Article Text
Abstract
Compounding on high burnout rate (33% in NHS), the lack of progression of UK trainees to further UK-based surgical training (38% of F2 trainees) is not conducive to sustainable future-fit NHS. A more sustainable, holistic form of training culture is needed to stop and even reverse the burnout epidemic. These changes require strong leadership, as well as grass-roots cultural change to promote a bio-psycho-social model of well-being that supports sustainable personal success as well as professional success.

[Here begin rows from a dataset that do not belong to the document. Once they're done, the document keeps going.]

(** ** readNumber on digits outside ASCII *)

Lemma readNumber_loop_digits ds :
  forall n start t pre rest iv v e es u,
    At t pre (ds ++ rest) ->
    Forall (fun d => isDigit' (Some d) = true) ds ->
    isDigit' (hd_error rest) = false ->
    hd_error rest <> Some 0x2e ->
    (lor20 (hd_error rest) =? 0x65) = false ->
    (List.length ds <= n)%nat ->
    exists t' l errs,
      readNumber_loop' n start t (Num.mk (getChar t) iv v e es 0%float u false)
      = (t', l)
      /\ At t' (pre ++ ds) rest
      /\ errorsOf t' = errorsOf t ++ errs
      /\ Forall (fun d => Diagnostic.kind d = UnicodeDigit
                          /\ Diagnostic.end_ d = Diagnostic.start d) errs
      /\ map (fun d => Position.pos (Diagnostic.start d)) errs
         = unicodeOffsets (JS.length pre) ds
      /\ Num.intValue l = fold_left digitStep ds iv
      /\ Num.isExp l = false
      /\ truthy (Num.decimalDigits l) = false
      /\ Num.isUnicode l = u || existsb (Z.ltb 127) ds.
Proof.
  induction ds as [|d ds IH];
    intros n start t pre rest iv v e es u HAt Hds Hrest Hdot He Hn.
  - cbn [app] in HAt. rewrite app_nil_r.
    exists t, (Num.mk (getChar t) iv v e es 0%float u false), [].
    split.
    { destruct n; cbn [readNumber_loop]; destruct (atEnd t); try reflexivity.
      unfold readNumber_step.
      rewrite (At_getChar _ _ _ HAt), Hrest.
      change (truthy 0%float) with false. cbn [negb andb].
      rewrite (charIs_false _ _ Hdot), He. reflexivity. }
    split; [exact HAt|]. split; [now rewrite app_nil_r|].
    split; [constructor|]. split; [reflexivity|].
    cbn [fold_left existsb Num.intValue Num.isExp Num.decimalDigits
         Num.isUnicode].
    rewrite orb_false_r. repeat split.
  - inversion Hds as [|? ? Hd Hds']; subst.
    destruct n as [|n]; [cbn in Hn; lia|].
    cbn [app] in HAt. pose proof (At_getChar _ _ _ HAt) as Hc.
    cbn [hd_error] in Hc. rewrite Hc.
    cbn [readNumber_loop]. rewrite (At_atEnd_cons _ _ _ _ HAt).
    unfold readNumber_step. rewrite Hd.
    change (truthy 0%float) with false.
    pose proof (At_advance _ _ _ _ HAt) as HAt1.
    assert (Hpre : pre ++ d :: ds = (pre ++ [d]) ++ ds)
      by (rewrite <- app_assoc; reflexivity).
    destruct (127 <? d) eqn:E127; cbn [Num_set_c].
    + set (t1 := advance (error0 t UnicodeDigit) 1).
      assert (HAt1' : At t1 (pre ++ [d]) (ds ++ rest)) by exact HAt1.
      destruct (IH n start t1 (pre ++ [d]) rest iv v e es true HAt1' Hds'
                  Hrest Hdot He) as (t' & l & errs & Hrun & HAt' & Herr & HF
                                     & Hoff & Hiv & Hie & Hdd & Hun);
        [cbn in Hn; lia|].
      exists t', l,
        (Diagnostic.mk UnicodeDigit (getPosition t) (getPosition t) :: errs).
      split; [exact Hrun|]. rewrite Hpre. split; [exact HAt'|].
      split.
      { rewrite Herr.
        change (errorsOf t1) with (errorsOf (error0 t UnicodeDigit)).
        rewrite errorsOf_error0, <- app_assoc. reflexivity. }
      split; [constructor; [split; reflexivity|exact HF]|].
      split.
      { cbn [map unicodeOffsets Diagnostic.start getPosition Position.pos].
        rewrite E127, Hoff, length_app. cbn [app].
        destruct HAt as [_ Hp]. rewrite Hp. reflexivity. }
      cbn [fold_left existsb]. unfold digitStep at 2. rewrite E127.
      split; [exact Hiv|]. split; [exact Hie|]. split; [exact Hdd|].
      rewrite Hun. now rewrite orb_true_r.
    + destruct (IH n start (advance t 1) (pre ++ [d]) rest (iv * 10 + (d - 48))
                  v e es u HAt1 Hds' Hrest Hdot He)
        as (t' & l & errs & Hrun & HAt' & Herr & HF & Hoff & Hiv & Hie & Hdd
            & Hun);
        [cbn in Hn; lia|].
      exists t', l, errs.
      split; [exact Hrun|]. rewrite Hpre. split; [exact HAt'|].
      split; [exact Herr|]. split; [exact HF|].
      split.
      { cbn [unicodeOffsets]. rewrite E127, Hoff, length_app. reflexivity. }
      cbn [fold_left existsb]. unfold digitStep at 2. rewrite E127.
      split; [exact Hiv|]. split; [exact Hie|]. split; [exact Hdd|exact Hun].
Qed.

PCE is a national organisation that combines the traditional portfolio-focused advice, from prize-winning trainees, with holistic supportive ecosystem. PCE, via workshops, mentoring sessions, online resources and articles, encourages trainees to consider principles of success, productivity optimisation and multiple health facets via 2 principles:
Constant, continuous improvement
Service to others
PCE currently has 649 subscribers on mailing list, 986 likes on Facebook, 283 followers on Twitter, 98 subscribers on Youtube. In 3 recent workshops, 58.2%, 74.4% and 41.2% of attendees understood the need for constant, continuous improvement and 74.4%, 69.3% and 53.0% understood need for service to others. In workshop 3, 92.3%, 76.9% and 92.3% agreed that these 2 principles have provided tools to develop their portfolio, build long-term career success and build resilience respectively. In workshop 2, 79.5% of attendees demonstrate a strong use of these values when pursuing a career in surgery. All attendees stated they will take action as a result of these workshops.
In addition to the tradition portfolio/exam-focused advice, PCE broadens the view of trainee to build a viable surgical career, in the light of all health facets (physical, mental, social and financial domains). PCE demonstrates how strong leadership is a catalyst for cultural change of resilience and growth to guide our future surgeons for a happy, successful and sustainable career in surgery.